» WHAT TO DO
In the following listing, find the lines containing "unfold" and report them.

☆ ☆ ☆ ☆

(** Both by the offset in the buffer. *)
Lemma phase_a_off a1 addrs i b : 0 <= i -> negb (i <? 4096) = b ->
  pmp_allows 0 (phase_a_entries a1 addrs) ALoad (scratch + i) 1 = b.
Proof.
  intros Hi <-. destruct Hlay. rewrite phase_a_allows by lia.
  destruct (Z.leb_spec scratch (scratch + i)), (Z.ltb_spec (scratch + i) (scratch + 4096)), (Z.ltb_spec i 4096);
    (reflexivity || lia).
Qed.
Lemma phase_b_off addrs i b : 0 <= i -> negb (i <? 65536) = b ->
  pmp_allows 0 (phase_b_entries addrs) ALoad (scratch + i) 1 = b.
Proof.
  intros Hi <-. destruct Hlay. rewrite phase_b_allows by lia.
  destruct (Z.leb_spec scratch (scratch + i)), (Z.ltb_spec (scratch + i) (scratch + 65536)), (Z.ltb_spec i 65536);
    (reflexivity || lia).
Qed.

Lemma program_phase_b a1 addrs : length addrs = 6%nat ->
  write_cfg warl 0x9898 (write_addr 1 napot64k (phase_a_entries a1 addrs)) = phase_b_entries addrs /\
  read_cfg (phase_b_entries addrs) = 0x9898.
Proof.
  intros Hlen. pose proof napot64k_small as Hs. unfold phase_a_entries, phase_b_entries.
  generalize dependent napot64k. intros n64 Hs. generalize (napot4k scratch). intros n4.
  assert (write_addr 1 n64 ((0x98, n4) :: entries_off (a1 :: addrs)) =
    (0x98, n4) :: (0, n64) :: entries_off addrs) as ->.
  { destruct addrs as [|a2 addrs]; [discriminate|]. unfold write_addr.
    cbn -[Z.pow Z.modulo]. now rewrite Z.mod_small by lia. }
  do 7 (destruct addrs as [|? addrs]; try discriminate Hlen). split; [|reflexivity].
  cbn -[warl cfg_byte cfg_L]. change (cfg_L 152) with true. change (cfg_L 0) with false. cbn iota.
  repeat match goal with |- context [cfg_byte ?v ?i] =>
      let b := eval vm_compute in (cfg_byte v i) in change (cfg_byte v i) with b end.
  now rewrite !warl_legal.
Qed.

☆ ☆ ☆ ☆

» RESULT
  intros Hlen. pose proof napot64k_small as Hs. unfold phase_a_entries, phase_b_entries.
  { destruct addrs as [|a2 addrs]; [discriminate|]. unfold write_addr.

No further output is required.